**Problem description**
Output verbatim the line with "v => Some v" together with every line beneath it, ending at the last line of the entries.

==========

(* ===== verification/EnvironmentSpec.v ===== *)
(** What the environment store promises: which names and values it takes, what
    a change reads back as, and how the layers overlay. *)

From S2P Require Import Prelude Core Environment.

Section environment.
Implicit Types (store : EnvironmentStore) (name : rstring).

Definition good_name name : Prop := name ≠ [] ∧ 61%N ∉ name ∧ 0%N ∉ name.
Definition good_value (value : option rstring) : Prop :=
  ∀ v, value = Some v → 0%N ∉ v.

Lemma contains_char_true c (s : rstring) : contains_char c s = true ↔ c ∈ s.
Proof.
  unfold contains_char. rewrite existsb_exists. setoid_rewrite N.eqb_eq.
  setoid_rewrite <-list_elem_of_In. naive_solver.
Qed.

Lemma contains_char_false c (s : rstring) : contains_char c s = false ↔ c ∉ s.
Proof. rewrite <-contains_char_true. by destruct (contains_char c s). Qed.

Lemma validate_name_spec name :
  validate_name name = Ok () ∧ good_name name ∨
  validate_name name = Err InvalidInput ∧ ¬ good_name name.
Proof.
  unfold validate_name, good_name. case_bool_decide; [right; naive_solver|].
  destruct (contains_char 61 name) eqn:H1; [apply contains_char_true in H1; right; naive_solver|].
  destruct (contains_char 0 name) eqn:H0; [apply contains_char_true in H0; right; naive_solver|].
  apply contains_char_false in H0, H1. by left.
Qed.

Lemma value_spec value :
  ensure (negb match value with Some value => contains_char 0 value | None => false end)
    InvalidInput = Ok () ∧ good_value value ∨
  ensure (negb match value with Some value => contains_char 0 value | None => false end)
    InvalidInput = Err InvalidInput ∧ ¬ good_value value.
Proof.
  unfold good_value. destruct value as [v|]; [|by left].
  destruct (contains_char 0 v) eqn:H0.
  - apply contains_char_true in H0. right. naive_solver.
  - apply contains_char_false in H0. left. naive_solver.
Qed.

Lemma apply_variable_lookup name (value : option rstring) (env : gmap rstring rstring) x :
  apply_variable name value env !! x = if decide (x = name) then value else env !! x.
Proof.
  destruct value as [v|]; simpl.
  - rewrite lookup_insert. repeat case_decide; congruence.
  - rewrite lookup_delete. repeat case_decide; congruence.
Qed.

(** C21: setting or unsetting an environment variable is refused exactly for an
    empty name, a name holding ['='] or NUL and a value holding NUL; otherwise
    the variable has the value that was set, or none when it was unset, in the one
    layer that was named; every other variable there, and every variable of the other
    layers, reads as before, and no session is left with an empty environment. *)
Theorem environment_set store sid name value :
  env_wf store →
  match env_set sid name value store with
  | Ok store' =>
      good_name name ∧ good_value value ∧ env_wf store' ∧
      ∀ layer x, env_get store' layer !! x =
        if decide (layer = sid ∧ x = name) then value else env_get store layer !! x
  | Err e => e = InvalidInput ∧ ¬ (good_name name ∧ good_value value)
  | Panic | OutOfFuel => False
  end.
Proof.
  intros Hwf. unfold env_set.
  destruct (validate_name_spec name) as [[-> Hn]|[-> Hn]]; [|simpl; tauto]. cbn [mbind outcome_bind].
  destruct (value_spec value) as [[-> Hv]|[-> Hv]]; [|simpl; tauto]. cbn [mbind outcome_bind].
  split; [done|]. split; [done|]. destruct sid as [sid|]; cbn [env_get env_sessions global].
  - set (env := apply_variable _ _ _).
    assert (∀ x, env !! x = if decide (x = name) then value
      else default ∅ (env_sessions store !! sid) !! x) as Henv by apply apply_variable_lookup.
    clearbody env. case_bool_decide as He.
    + split.
      * intros i e. simpl. rewrite lookup_delete_Some, lookup_insert_Some.
        intros [? [[? He2]|[? He2]]]; [by subst|by eapply Hwf].
      * intros [i|] x; cbn [env_get env_sessions global]; [|by rewrite decide_False by naive_solver].
        destruct (decide (i = sid)) as [->|Hi].
        -- rewrite lookup_delete_eq. cbn [default]. rewrite <-He, Henv.
           repeat case_decide; naive_solver.
        -- rewrite lookup_delete_ne, lookup_insert_ne by congruence. by rewrite decide_False by naive_solver.
    + split.
      * intros i e. simpl. rewrite lookup_insert_Some.
        intros [[? He2]|[? He2]]; [by subst|by eapply Hwf].
      * intros [i|] x; cbn [env_get env_sessions global]; [|by rewrite decide_False by naive_solver].
        destruct (decide (i = sid)) as [->|Hi].
        -- rewrite lookup_insert_eq. cbn [default]. rewrite Henv. repeat case_decide; naive_solver.
        -- rewrite lookup_insert_ne by congruence. by rewrite decide_False by naive_solver.
  - split; [done|]. intros [i|] x; cbn [env_get env_sessions global]; [by rewrite decide_False by naive_solver|].
    rewrite apply_variable_lookup. repeat case_decide; naive_solver.
Qed.

(** A new buffer of a session gets the global environment with the
    session's own variables laid over it; a session without variables gets
    the global environment, and dropping dead sessions changes nothing for
    the live ones. *)
Theorem environment_layers store sid x is_live :
  for_new_buffer store (Some sid) !! x =
    match env_get store (Some sid) !! x with
    | Some v => Some v
    | None => env_get store None !! x
    end ∧
  for_new_buffer store None = env_get store None ∧
  for_new_buffer (retain_sessions is_live store) (Some sid) =
    (if is_live sid then for_new_buffer store (Some sid) else env_get store None).
Proof.
  unfold for_new_buffer, env_get, retain_sessions. simpl.
  split; [|split; [done|]].
  - destruct (env_sessions store !! sid) as [env|]; simpl; [|by rewrite lookup_empty].
    rewrite lookup_union. by destruct (env !! x), (global store !! x).
  - rewrite map_lookup_filter. destruct (env_sessions store !! sid) as [env|]; simpl.
    + by destruct (is_live sid).
    + by destruct (is_live sid).
Qed.
End environment.

Lemma environment_set_witness :
  let store := mkEnvironmentStore ∅ {[ 1%N := {[ lit "A" := lit "1" ]} ]} in
  env_wf store
  ∧ match env_set (Some 1%N) (lit "A") None store with
    | Ok store' => env_get store' (Some 1%N) !! lit "A" = None
    | _ => False
    end
  ∧ match env_set (Some 1%N) (lit "A") (Some (lit "2")) store with
    | Ok store' => env_get store' (Some 1%N) !! lit "A" = Some (lit "2")
    | _ => False
    end.
Proof.
  intros store. assert (env_wf store) as Hwf.
  { intros i e. unfold store. simpl. rewrite lookup_singleton_Some. intros [_ <-]. done. }
  split; [exact Hwf|].
  split.
  - pose proof (environment_set store (Some 1%N) (lit "A") None Hwf) as H.
    destruct (env_set (Some 1%N) (lit "A") None store) as [store'| | |] eqn:E;
      [|vm_compute in E; discriminate E..].
    destruct H as (_ & _ & _ & H). rewrite H. by rewrite decide_True.
  - pose proof (environment_set store (Some 1%N) (lit "A") (Some (lit "2")) Hwf) as H.
    destruct (env_set (Some 1%N) (lit "A") (Some (lit "2")) store) as [store'| | |] eqn:E;
      [|vm_compute in E; discriminate E..].
    destruct H as (_ & _ & _ & H). rewrite H. by rewrite decide_True.
Defined.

==========

**Final answer**
    | Some v => Some v
    | None => env_get store None !! x
    end ∧
  for_new_buffer store None = env_get store None ∧
  for_new_buffer (retain_sessions is_live store) (Some sid) =
    (if is_live sid then for_new_buffer store (Some sid) else env_get store None).
Proof.
  unfold for_new_buffer, env_get, retain_sessions. simpl.
  split; [|split; [done|]].
  - destruct (env_sessions store !! sid) as [env|]; simpl; [|by rewrite lookup_empty].
    rewrite lookup_union. by destruct (env !! x), (global store !! x).
  - rewrite map_lookup_filter. destruct (env_sessions store !! sid) as [env|]; simpl.
    + by destruct (is_live sid).
    + by destruct (is_live sid).
Qed.
End environment.

Lemma environment_set_witness :
  let store := mkEnvironmentStore ∅ {[ 1%N := {[ lit "A" := lit "1" ]} ]} in
  env_wf store
  ∧ match env_set (Some 1%N) (lit "A") None store with
    | Ok store' => env_get store' (Some 1%N) !! lit "A" = None
    | _ => False
    end
  ∧ match env_set (Some 1%N) (lit "A") (Some (lit "2")) store with
    | Ok store' => env_get store' (Some 1%N) !! lit "A" = Some (lit "2")
    | _ => False
    end.
Proof.
  intros store. assert (env_wf store) as Hwf.
  { intros i e. unfold store. simpl. rewrite lookup_singleton_Some. intros [_ <-]. done. }
  split; [exact Hwf|].
  split.
  - pose proof (environment_set store (Some 1%N) (lit "A") None Hwf) as H.
    destruct (env_set (Some 1%N) (lit "A") None store) as [store'| | |] eqn:E;
      [|vm_compute in E; discriminate E..].
    destruct H as (_ & _ & _ & H). rewrite H. by rewrite decide_True.
  - pose proof (environment_set store (Some 1%N) (lit "A") (Some (lit "2")) Hwf) as H.
    destruct (env_set (Some 1%N) (lit "A") (Some (lit "2")) store) as [store'| | |] eqn:E;
      [|vm_compute in E; discriminate E..].
    destruct H as (_ & _ & _ & H). rewrite H. by rewrite decide_True.
Defined.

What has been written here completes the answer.